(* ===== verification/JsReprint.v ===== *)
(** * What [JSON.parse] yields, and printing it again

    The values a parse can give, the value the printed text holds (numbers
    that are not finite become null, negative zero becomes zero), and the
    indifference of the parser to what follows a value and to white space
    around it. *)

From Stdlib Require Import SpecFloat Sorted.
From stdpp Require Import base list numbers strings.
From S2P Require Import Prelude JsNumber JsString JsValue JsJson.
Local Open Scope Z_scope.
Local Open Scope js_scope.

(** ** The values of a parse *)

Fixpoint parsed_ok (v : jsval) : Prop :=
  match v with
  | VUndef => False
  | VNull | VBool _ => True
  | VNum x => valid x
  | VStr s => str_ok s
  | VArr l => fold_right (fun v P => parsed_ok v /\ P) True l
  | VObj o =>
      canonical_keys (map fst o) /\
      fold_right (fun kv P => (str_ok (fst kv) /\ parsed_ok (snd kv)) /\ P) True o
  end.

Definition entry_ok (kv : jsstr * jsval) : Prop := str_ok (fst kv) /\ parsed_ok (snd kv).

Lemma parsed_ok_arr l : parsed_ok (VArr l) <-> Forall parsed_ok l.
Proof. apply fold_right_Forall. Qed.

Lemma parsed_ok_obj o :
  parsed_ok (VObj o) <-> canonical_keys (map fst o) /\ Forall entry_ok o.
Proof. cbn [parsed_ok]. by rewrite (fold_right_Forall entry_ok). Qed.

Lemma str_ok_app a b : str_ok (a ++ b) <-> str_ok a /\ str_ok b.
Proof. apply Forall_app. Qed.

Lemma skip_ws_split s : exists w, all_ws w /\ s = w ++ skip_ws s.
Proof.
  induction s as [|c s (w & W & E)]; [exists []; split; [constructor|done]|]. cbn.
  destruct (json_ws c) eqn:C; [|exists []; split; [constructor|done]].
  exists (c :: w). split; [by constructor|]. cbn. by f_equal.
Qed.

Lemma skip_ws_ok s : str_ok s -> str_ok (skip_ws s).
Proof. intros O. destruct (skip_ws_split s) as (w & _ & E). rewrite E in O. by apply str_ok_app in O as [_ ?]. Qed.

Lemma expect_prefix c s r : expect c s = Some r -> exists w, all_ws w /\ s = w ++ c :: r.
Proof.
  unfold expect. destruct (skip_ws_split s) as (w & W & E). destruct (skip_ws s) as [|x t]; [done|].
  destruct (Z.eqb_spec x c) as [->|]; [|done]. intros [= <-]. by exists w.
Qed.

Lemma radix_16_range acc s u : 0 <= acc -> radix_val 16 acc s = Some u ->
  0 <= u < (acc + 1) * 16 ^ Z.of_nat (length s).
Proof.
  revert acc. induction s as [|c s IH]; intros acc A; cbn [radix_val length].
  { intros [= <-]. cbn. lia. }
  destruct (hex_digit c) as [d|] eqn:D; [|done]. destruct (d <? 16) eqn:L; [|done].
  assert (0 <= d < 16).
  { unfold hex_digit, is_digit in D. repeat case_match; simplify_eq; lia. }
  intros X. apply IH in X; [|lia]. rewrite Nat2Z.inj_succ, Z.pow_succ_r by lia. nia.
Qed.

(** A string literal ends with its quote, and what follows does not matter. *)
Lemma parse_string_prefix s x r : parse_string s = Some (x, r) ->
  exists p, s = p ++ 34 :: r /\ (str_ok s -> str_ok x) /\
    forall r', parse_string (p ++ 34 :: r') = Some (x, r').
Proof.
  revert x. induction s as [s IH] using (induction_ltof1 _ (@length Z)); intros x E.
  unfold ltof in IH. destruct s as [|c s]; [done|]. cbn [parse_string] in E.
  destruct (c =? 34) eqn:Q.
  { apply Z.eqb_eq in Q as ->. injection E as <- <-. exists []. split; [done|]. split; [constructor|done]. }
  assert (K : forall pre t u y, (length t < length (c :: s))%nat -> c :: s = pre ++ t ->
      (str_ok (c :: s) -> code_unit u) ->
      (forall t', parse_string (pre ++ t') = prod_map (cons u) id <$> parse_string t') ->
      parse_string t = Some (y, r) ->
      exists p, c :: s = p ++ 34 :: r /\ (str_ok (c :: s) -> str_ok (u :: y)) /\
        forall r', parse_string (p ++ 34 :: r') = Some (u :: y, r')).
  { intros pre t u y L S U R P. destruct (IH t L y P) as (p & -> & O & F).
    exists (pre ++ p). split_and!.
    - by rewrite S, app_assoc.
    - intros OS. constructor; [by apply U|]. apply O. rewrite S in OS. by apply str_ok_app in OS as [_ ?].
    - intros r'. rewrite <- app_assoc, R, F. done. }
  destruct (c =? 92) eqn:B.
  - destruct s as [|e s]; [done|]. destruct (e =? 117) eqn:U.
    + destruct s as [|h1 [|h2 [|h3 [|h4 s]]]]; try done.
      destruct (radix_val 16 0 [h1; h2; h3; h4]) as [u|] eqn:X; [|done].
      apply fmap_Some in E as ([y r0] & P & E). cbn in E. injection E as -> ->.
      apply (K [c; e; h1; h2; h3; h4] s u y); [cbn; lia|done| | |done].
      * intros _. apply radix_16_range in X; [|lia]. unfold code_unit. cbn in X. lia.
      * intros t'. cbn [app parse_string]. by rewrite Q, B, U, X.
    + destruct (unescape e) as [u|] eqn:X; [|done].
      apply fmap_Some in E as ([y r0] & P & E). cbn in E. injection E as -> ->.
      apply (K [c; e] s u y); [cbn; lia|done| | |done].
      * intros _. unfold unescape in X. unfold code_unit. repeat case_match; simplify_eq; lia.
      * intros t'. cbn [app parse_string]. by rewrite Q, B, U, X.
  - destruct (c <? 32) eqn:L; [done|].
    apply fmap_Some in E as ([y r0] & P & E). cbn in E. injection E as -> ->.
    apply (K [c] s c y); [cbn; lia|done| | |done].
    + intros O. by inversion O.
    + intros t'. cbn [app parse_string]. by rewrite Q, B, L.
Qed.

+---+

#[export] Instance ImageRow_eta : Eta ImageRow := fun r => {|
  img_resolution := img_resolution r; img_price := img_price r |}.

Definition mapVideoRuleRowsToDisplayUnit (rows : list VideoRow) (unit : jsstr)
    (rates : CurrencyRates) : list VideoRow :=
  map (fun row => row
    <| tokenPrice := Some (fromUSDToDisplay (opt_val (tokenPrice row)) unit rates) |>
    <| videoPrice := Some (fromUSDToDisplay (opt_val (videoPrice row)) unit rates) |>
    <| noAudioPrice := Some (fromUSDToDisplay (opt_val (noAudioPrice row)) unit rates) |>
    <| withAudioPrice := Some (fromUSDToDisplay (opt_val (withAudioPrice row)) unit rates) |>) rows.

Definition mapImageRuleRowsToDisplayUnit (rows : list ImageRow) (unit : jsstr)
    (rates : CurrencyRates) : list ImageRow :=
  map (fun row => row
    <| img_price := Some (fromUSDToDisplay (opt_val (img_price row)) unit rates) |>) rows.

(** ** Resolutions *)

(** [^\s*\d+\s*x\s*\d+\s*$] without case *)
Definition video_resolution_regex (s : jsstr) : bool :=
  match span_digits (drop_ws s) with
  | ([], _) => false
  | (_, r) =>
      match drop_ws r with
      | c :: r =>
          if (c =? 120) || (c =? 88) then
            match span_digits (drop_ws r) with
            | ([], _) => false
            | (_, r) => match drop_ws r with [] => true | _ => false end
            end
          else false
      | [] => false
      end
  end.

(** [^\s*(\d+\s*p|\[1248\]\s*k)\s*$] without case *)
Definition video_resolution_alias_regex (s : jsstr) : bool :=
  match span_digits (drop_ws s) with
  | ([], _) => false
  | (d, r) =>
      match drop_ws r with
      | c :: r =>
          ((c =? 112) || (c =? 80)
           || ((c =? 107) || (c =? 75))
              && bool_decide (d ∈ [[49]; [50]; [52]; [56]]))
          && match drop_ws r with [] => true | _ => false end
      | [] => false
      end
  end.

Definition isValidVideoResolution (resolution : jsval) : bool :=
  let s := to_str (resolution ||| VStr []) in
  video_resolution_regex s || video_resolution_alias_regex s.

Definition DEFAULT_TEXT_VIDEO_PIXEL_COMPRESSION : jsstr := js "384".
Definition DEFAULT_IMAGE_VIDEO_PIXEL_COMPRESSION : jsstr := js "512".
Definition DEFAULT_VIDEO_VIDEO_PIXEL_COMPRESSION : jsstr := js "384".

+---+

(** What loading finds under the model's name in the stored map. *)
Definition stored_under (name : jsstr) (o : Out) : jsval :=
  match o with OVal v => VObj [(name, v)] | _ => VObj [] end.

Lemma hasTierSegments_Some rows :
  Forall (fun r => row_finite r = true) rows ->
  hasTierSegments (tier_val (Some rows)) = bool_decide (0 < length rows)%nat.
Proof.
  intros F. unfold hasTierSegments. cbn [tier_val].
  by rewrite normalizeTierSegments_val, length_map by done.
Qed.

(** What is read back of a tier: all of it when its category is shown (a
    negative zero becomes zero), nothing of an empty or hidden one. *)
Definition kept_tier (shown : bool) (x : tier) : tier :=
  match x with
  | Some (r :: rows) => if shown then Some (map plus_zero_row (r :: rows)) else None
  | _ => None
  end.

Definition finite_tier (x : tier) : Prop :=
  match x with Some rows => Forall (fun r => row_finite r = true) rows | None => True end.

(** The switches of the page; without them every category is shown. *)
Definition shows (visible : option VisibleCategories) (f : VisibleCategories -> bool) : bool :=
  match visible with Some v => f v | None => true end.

+---+

> PROBLEM:
Using the listing above, pull out all lines that hold the word "values".

> RESPONSE AREA:
    The values a parse can give, the value the printed text holds (numbers
(** ** The values of a parse *)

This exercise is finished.